──────── The records ────────
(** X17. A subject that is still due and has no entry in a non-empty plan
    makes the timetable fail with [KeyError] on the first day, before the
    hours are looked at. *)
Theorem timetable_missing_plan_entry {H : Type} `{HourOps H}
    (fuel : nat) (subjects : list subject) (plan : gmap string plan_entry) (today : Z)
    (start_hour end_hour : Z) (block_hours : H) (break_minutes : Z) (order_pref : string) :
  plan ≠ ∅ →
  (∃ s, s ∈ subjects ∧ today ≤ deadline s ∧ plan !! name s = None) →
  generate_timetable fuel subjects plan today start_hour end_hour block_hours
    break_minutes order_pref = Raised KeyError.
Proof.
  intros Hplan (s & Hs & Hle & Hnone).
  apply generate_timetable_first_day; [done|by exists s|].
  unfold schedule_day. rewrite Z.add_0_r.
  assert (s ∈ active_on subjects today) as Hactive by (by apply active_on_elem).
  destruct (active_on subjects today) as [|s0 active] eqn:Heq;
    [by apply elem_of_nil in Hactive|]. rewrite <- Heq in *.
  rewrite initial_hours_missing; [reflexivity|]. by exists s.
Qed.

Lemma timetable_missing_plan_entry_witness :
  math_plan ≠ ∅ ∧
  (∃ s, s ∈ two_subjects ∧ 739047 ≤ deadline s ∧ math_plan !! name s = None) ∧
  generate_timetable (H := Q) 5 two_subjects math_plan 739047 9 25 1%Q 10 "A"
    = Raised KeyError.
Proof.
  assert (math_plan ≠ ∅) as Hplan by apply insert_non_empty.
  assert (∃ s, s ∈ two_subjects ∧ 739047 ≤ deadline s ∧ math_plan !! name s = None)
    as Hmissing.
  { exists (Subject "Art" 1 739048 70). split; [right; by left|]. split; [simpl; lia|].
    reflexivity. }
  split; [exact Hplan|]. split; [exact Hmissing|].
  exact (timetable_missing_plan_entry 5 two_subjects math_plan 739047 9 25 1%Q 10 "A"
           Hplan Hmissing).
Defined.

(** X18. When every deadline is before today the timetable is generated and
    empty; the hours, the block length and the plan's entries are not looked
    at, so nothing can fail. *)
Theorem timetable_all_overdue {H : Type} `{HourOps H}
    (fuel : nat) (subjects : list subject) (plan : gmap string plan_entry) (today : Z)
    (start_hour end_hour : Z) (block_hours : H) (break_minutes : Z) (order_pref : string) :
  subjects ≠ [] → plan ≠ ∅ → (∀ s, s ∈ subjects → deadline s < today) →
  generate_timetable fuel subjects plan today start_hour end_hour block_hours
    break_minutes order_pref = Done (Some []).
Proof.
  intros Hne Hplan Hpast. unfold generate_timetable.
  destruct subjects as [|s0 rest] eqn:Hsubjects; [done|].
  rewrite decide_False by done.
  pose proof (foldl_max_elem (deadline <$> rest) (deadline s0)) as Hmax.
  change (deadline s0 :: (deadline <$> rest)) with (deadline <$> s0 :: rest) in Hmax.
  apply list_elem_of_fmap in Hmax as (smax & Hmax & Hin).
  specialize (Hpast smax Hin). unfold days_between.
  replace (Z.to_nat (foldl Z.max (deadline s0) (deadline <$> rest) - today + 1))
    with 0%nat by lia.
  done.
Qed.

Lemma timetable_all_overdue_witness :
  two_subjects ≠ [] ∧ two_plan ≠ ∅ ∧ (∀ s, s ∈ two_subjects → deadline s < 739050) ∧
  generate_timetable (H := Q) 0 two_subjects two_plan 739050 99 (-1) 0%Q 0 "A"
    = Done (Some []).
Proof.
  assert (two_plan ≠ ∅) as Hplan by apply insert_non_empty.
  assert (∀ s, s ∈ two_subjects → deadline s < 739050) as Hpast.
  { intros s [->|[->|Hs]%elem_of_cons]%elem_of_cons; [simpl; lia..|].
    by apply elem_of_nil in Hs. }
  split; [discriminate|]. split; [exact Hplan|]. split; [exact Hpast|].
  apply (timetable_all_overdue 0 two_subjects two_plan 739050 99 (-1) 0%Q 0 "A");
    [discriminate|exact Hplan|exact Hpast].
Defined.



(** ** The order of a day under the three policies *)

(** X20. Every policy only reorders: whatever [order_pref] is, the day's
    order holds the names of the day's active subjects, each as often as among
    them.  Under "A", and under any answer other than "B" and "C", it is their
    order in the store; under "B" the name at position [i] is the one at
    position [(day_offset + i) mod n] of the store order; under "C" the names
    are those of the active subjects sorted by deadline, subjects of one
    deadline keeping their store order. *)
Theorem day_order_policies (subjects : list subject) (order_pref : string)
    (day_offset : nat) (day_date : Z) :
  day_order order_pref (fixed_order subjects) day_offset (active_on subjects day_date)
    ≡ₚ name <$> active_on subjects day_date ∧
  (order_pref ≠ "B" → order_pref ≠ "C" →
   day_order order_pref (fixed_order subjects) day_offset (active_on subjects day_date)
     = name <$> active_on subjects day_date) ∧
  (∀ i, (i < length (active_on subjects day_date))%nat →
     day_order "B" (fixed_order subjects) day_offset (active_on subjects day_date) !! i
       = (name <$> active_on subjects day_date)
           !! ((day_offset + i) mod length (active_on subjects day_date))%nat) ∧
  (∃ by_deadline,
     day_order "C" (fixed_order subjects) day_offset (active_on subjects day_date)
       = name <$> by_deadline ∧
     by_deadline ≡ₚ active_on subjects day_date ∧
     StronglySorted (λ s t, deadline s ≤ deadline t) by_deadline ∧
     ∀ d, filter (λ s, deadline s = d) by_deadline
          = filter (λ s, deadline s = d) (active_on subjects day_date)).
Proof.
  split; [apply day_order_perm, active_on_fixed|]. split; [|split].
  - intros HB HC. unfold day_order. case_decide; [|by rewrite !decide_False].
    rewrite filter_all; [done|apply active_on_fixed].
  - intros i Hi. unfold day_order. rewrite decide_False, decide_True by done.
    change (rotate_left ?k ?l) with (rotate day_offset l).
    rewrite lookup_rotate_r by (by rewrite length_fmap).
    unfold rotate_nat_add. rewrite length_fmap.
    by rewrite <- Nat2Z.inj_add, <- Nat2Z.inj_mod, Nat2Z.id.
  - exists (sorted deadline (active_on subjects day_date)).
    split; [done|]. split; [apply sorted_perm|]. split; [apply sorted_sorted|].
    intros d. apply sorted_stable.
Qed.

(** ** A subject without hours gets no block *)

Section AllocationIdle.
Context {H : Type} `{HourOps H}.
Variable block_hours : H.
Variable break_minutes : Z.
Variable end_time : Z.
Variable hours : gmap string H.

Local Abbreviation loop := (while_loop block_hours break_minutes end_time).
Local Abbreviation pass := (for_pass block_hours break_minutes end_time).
────────
Scan the material above for the word "Type". Copy each line where it occurs.

Theorem timetable_missing_plan_entry {H : Type} `{HourOps H}
Theorem timetable_all_overdue {H : Type} `{HourOps H}
Context {H : Type} `{HourOps H}.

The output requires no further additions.